Source data:
(* ===== verification/Discovery.v ===== *)
(** * Discovery of services: TAF/taf/extensions/discovery, TAF/taf/IORQueryRepository, IORQueryServant

    A client multicasts a query with the name of a service and the port it listens on; every
    server that has the service replies with the object's reference.  Queries and replies are
    datagrams: a frame length, then the CDR encoding of the structures of Discovery.idl.  The
    code of those structures is generated when the program is built: [DiscoveryStubs] has the
    encoders and decoders, [DiscoveryStubsLaws] says they belong together.  A socket is the queue
    of the datagrams that have arrived: peeking at one leaves it, receiving takes it off. *)

From S2P Require Import Prelude CString Text Cdr.
From Stdlib Require Import Ascii.

Abbreviation text := (list ascii).
Abbreviation bytes := (list Z).

(** ** The repository of services *)

(** What a CORBA call may throw. *)
Inductive corba (A : Type) := COk (a : A) | CThrow.
Arguments COk {A} a.
Arguments CThrow {A}.

(** TAF/taf/IORQueryServant.h:40-56 [IORQueryServant]. *)
Record IORQueryServant (Obj : Type) := Servant { object : option Obj; ident : text }.
Arguments Servant {Obj}.
Arguments object {Obj}.
Arguments ident {Obj}.

Section repository.
Context {Obj : Type}.
Abbreviation servant := (IORQueryServant Obj).

(** TAF/taf/IORQueryRepository.cpp:63-69 [IORServantRepository::registerQueryService]. *)
Fixpoint put_servant (p : Obj) (id : text) (l : list servant) : list servant :=
  match l with
  | [] => [Servant (Some p) id]
  | x :: l => if bool_decide (id = ident x) then Servant (Some p) (ident x) :: l else x :: put_servant p id l
  end.

(** TAF/taf/IORQueryRepository.cpp:52-75 [IORServantRepository::registerQueryService]. *)
Definition registerQueryService (p : option Obj) (name : text) (l : list servant) : Z * list servant :=
  let id := trim name in
  match p with
  | Some p => if bool_decide (id = []) then (-1, l) else (0, put_servant p id l)
  | None => (-1, l)
  end.

(** TAF/taf/IORQueryRepository.cpp:88-92 [IORServantRepository::unregisterQueryService]. *)
Fixpoint drop_servant (id : text) (l : list servant) : option (list servant) :=
  match l with
  | [] => None
  | x :: l => if bool_decide (id = ident x) then Some l else cons x <$> drop_servant id l
  end.

(** TAF/taf/IORQueryRepository.cpp:77-98 [IORServantRepository::unregisterQueryService]. *)
Definition unregisterQueryService (name : text) (l : list servant) : Z * list servant :=
  let id := trim name in
  if bool_decide (id = []) then (-1, l)
  else match drop_servant id l with Some l => (0, l) | None => (-1, l) end.

(** [_is_a] of an object: it may throw. *)
Context (is_a : Obj -> text -> corba bool).

(** TAF/taf/IORQueryServant.cpp:48-67 [IORQueryServant::is_ident]. *)
Definition is_ident (x : servant) (id : text) : corba bool :=
  if bool_decide (id = []) then COk false
  else match object x with
       | None => CThrow
       | Some p => if bool_decide (id = ident x) then COk true
                   else match is_a p (c_str id) with COk b => COk b | CThrow => CThrow end
       end.
End repository.

(** ** Datagrams *)

(** TAF/taf/extensions/discovery/Discovery.idl:33-37 [IORQuery]. *)
Record IORQuery := Query { svc_port : Z; svc_flags : Z; svc_ident : text }.
(** TAF/taf/extensions/discovery/Discovery.idl:39-42 [IORReply]. *)
Record IORReply (Obj : Type) := Reply { reply_ident : text; svc_obj : Obj }.
Arguments Reply {Obj}.
Arguments reply_ident {Obj}.
Arguments svc_obj {Obj}.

Goal of the exercise: In full and unchanged, repeat the data above.

Exercise output:
(* ===== verification/Discovery.v ===== *)
(** * Discovery of services: TAF/taf/extensions/discovery, TAF/taf/IORQueryRepository, IORQueryServant

    A client multicasts a query with the name of a service and the port it listens on; every
    server that has the service replies with the object's reference.  Queries and replies are
    datagrams: a frame length, then the CDR encoding of the structures of Discovery.idl.  The
    code of those structures is generated when the program is built: [DiscoveryStubs] has the
    encoders and decoders, [DiscoveryStubsLaws] says they belong together.  A socket is the queue
    of the datagrams that have arrived: peeking at one leaves it, receiving takes it off. *)

From S2P Require Import Prelude CString Text Cdr.
From Stdlib Require Import Ascii.

Abbreviation text := (list ascii).
Abbreviation bytes := (list Z).

(** ** The repository of services *)

(** What a CORBA call may throw. *)
Inductive corba (A : Type) := COk (a : A) | CThrow.
Arguments COk {A} a.
Arguments CThrow {A}.

(** TAF/taf/IORQueryServant.h:40-56 [IORQueryServant]. *)
Record IORQueryServant (Obj : Type) := Servant { object : option Obj; ident : text }.
Arguments Servant {Obj}.
Arguments object {Obj}.
Arguments ident {Obj}.

Section repository.
Context {Obj : Type}.
Abbreviation servant := (IORQueryServant Obj).

(** TAF/taf/IORQueryRepository.cpp:63-69 [IORServantRepository::registerQueryService]. *)
Fixpoint put_servant (p : Obj) (id : text) (l : list servant) : list servant :=
  match l with
  | [] => [Servant (Some p) id]
  | x :: l => if bool_decide (id = ident x) then Servant (Some p) (ident x) :: l else x :: put_servant p id l
  end.

(** TAF/taf/IORQueryRepository.cpp:52-75 [IORServantRepository::registerQueryService]. *)
Definition registerQueryService (p : option Obj) (name : text) (l : list servant) : Z * list servant :=
  let id := trim name in
  match p with
  | Some p => if bool_decide (id = []) then (-1, l) else (0, put_servant p id l)
  | None => (-1, l)
  end.

(** TAF/taf/IORQueryRepository.cpp:88-92 [IORServantRepository::unregisterQueryService]. *)
Fixpoint drop_servant (id : text) (l : list servant) : option (list servant) :=
  match l with
  | [] => None
  | x :: l => if bool_decide (id = ident x) then Some l else cons x <$> drop_servant id l
  end.

(** TAF/taf/IORQueryRepository.cpp:77-98 [IORServantRepository::unregisterQueryService]. *)
Definition unregisterQueryService (name : text) (l : list servant) : Z * list servant :=
  let id := trim name in
  if bool_decide (id = []) then (-1, l)
  else match drop_servant id l with Some l => (0, l) | None => (-1, l) end.

(** [_is_a] of an object: it may throw. *)
Context (is_a : Obj -> text -> corba bool).

(** TAF/taf/IORQueryServant.cpp:48-67 [IORQueryServant::is_ident]. *)
Definition is_ident (x : servant) (id : text) : corba bool :=
  if bool_decide (id = []) then COk false
  else match object x with
       | None => CThrow
       | Some p => if bool_decide (id = ident x) then COk true
                   else match is_a p (c_str id) with COk b => COk b | CThrow => CThrow end
       end.
End repository.

(** ** Datagrams *)

(** TAF/taf/extensions/discovery/Discovery.idl:33-37 [IORQuery]. *)
Record IORQuery := Query { svc_port : Z; svc_flags : Z; svc_ident : text }.
(** TAF/taf/extensions/discovery/Discovery.idl:39-42 [IORReply]. *)
Record IORReply (Obj : Type) := Reply { reply_ident : text; svc_obj : Obj }.
Arguments Reply {Obj}.
Arguments reply_ident {Obj}.
Arguments svc_obj {Obj}.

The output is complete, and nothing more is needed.